Antes de que los vencejos hubieran ensayado sus primeros gorjeos, él había despertado varias veces, nervioso y y con la ansiedad agarrada a su garganta. Dudó entre incorporarse y mirar el reloj que había dejado sobre la mesita de noche, junto al despertador, o cerrar los ojos e imaginar paso a paso lo que iba a vivir esa singular jornada. La decidida fortaleza de la noche anterior se tornaba poco a poco en triste ternura.
El agua cálida de la ducha le aproximaba a la realidad con cada gota. Se enfrentó sólo un instante a su imagen en el espejo, el tiempo justo de comprobar el pálido brillo en sus ojos, se palpó el bolsillo de la camisa para reafirmarse en que llevaba las pastillas del corazón y se mezcló anónimo entre la gente que, autómata, se dirigía al trabajo. Él llevaba otro camino, pronto abandonó el ruido urbano y comenzó a ver las puntas de los cipreses que delataban el cementerio. A medida que se acercaba notaba más fuerte y acelerado el latido en su pecho. Aunque el paso parecía firme y constante, las ganas por retroceder y huir se adueñaban de su voluntad metro a metro. Pero continuó.

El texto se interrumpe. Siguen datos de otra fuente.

(* ===== verification/Frames.v ===== *)
(** * Replies

    The reply frames every command handler of the device builds in the response
    object it is given: an ERROR of one byte, or a RESPONSE whose payload the
    handler writes.  Each handler's file writes the same field stores out; the
    functions here are those stores; a store into the byte array of the payload
    keeps the low byte ([u8]).  [answers] is what a reply promises to the
    link that will encode it. *)

From S2P Require Import Prelude Crc32 Protocol.

(** The ERROR stores; the payload past its first byte is left as it was. *)
Definition reply_error (request response : guardian_frame_t) (error : Z) : guardian_frame_t :=
  FRAME GUARDIAN_MESSAGE_ERROR (frame_command request) GUARDIAN_SUPPORTED_FLAGS
    (frame_sequence request) 1 (blit (frame_payload response) 0 [u8 error]).

(** The RESPONSE stores, with the length and the payload the handler leaves. *)
Definition reply_response (request : guardian_frame_t) (payload_length : Z) (payload : list Z)
  : guardian_frame_t :=
  FRAME GUARDIAN_MESSAGE_RESPONSE (frame_command request) GUARDIAN_SUPPORTED_FLAGS
    (frame_sequence request) payload_length payload.

(** [guardian_frame_t x = {0}], or [memset] of one. *)
Definition zero_frame : guardian_frame_t :=
  FRAME 0 0 0 0 0 (replicate GUARDIAN_MAX_PAYLOAD_SIZE 0).

(** A reply correlated to its request that the encoder of [Protocol] accepts. *)
Record answers (request response : guardian_frame_t) : Prop := {
  answers_ok : frame_ok response;
  answers_type : frame_message_type response = GUARDIAN_MESSAGE_RESPONSE \/
                 frame_message_type response = GUARDIAN_MESSAGE_ERROR;
  answers_command : frame_command response = frame_command request;
  answers_sequence : frame_sequence response = frame_sequence request
}.

(** ** Payload stores *)

(** The payload array of a frame object. *)
Definition payload_object (p : list Z) : Prop :=
  length p = GUARDIAN_MAX_PAYLOAD_SIZE /\ bytes p.

Lemma store_object p off src :
  payload_object p -> (off + length src <= GUARDIAN_MAX_PAYLOAD_SIZE)%nat -> bytes src ->
  payload_object (blit p off src).
Proof.
  intros [Hl Hb] Hle Hs. split; [|by apply bytes_blit].
  rewrite blit_length; [done|lia].
Qed.

Lemma bytes_1 b : is_u8 b -> bytes [b].
Proof. intros H. by apply Forall_singleton. Qed.

Lemma zero_payload_object : payload_object (replicate GUARDIAN_MAX_PAYLOAD_SIZE 0).
Proof. split; [apply length_replicate|]. apply bytes_replicate. done. Qed.

Create HintDb frames.
#[export] Hint Resolve bytes_1 u8_range put_u16_be_bytes put_u32_be_bytes zero_payload_object : frames.

(** Closes [payload_object p] for a [p] built from a payload object by stores. *)
Ltac payload_stores :=
  repeat (apply store_object;
          [|rewrite ?put_u16_be_length, ?put_u32_be_length; cbn [length];
            unfold GUARDIAN_MAX_PAYLOAD_SIZE; lia|solve [auto with frames]]);
  try done.

(** ** Replies *)

Lemma zero_frame_object : frame_object zero_frame.
Proof. apply zero_payload_object. Qed.

Lemma error_answers request response error :
  frame_ok request -> frame_object response -> answers request (reply_error request response error).
Proof.
  intros [] Ho. destruct (store_object (frame_payload response) 0 [u8 error]) as [Hl Hb];
    [done|cbn; unfold GUARDIAN_MAX_PAYLOAD_SIZE; lia|auto with frames|].
  split; [|by right|done..]. split; cbn; try done.
Qed.

Lemma response_answers request payload_length payload :
  frame_ok request -> 0 <= payload_length <= 256 -> payload_object payload ->
  answers request (reply_response request payload_length payload).
Proof. intros [] ? []. split; [|by left|done..]. by split. Qed.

Frente a la puerta disimulada y tétrica, a unos metros de ella, se paró y, como clavado por un peso enorme, permaneció estático hasta que el empleado de la funeraria apareció con la caja que contenía el cuerpo de su nieto.
- ¿Vamos? - le dijo con cara compungida el hombre del uniforme azul oscuro.
- Vamos - le contestó el abuelo, intentando mostrar una voz serena y apretando los ojos contra sus órbitas para no llorar.
Mientras el fuego consumía todas sus ilusiones y se llevaba una buena parte de su alegría, decidió pasear junto a los setos que ocultaban las tapias del camposanto, allí podría llorar sin ocultar sus pequeños ojos. La única vez que se atrevió a levantar la vista del suelo se encontró con una rosa entre el verdor del seto. Su vivo y joven color consiguió arrancarle una mueca parecida a un proyecto de sonrisa. No supo el tiempo que pasó en aquel silencioso trayecto que rodeaba el cementerio.
- Ya está. -Le dijo el hombre del uniforme azul oscuro- aquí tiene.
Y le entregó una pequeña bolsa de tela roja, coronada por un cordón dorado.
- Gracias. -Respondió él, mientras su mano temblona asía con calor y duelo la bolsa.
La introdujo en uno de sus bolsillos y emprendió el camino de retorno a su casa con aire sereno y tranquilo.
Sólo supo que continuaba vivo cuando la brisa secó las lágrimas que le caían por la mejilla, mientras dejaban un surco de agradable frescor. De nuevo, anónimo y ajeno, se mezcló entre la gente que salía del trabajo.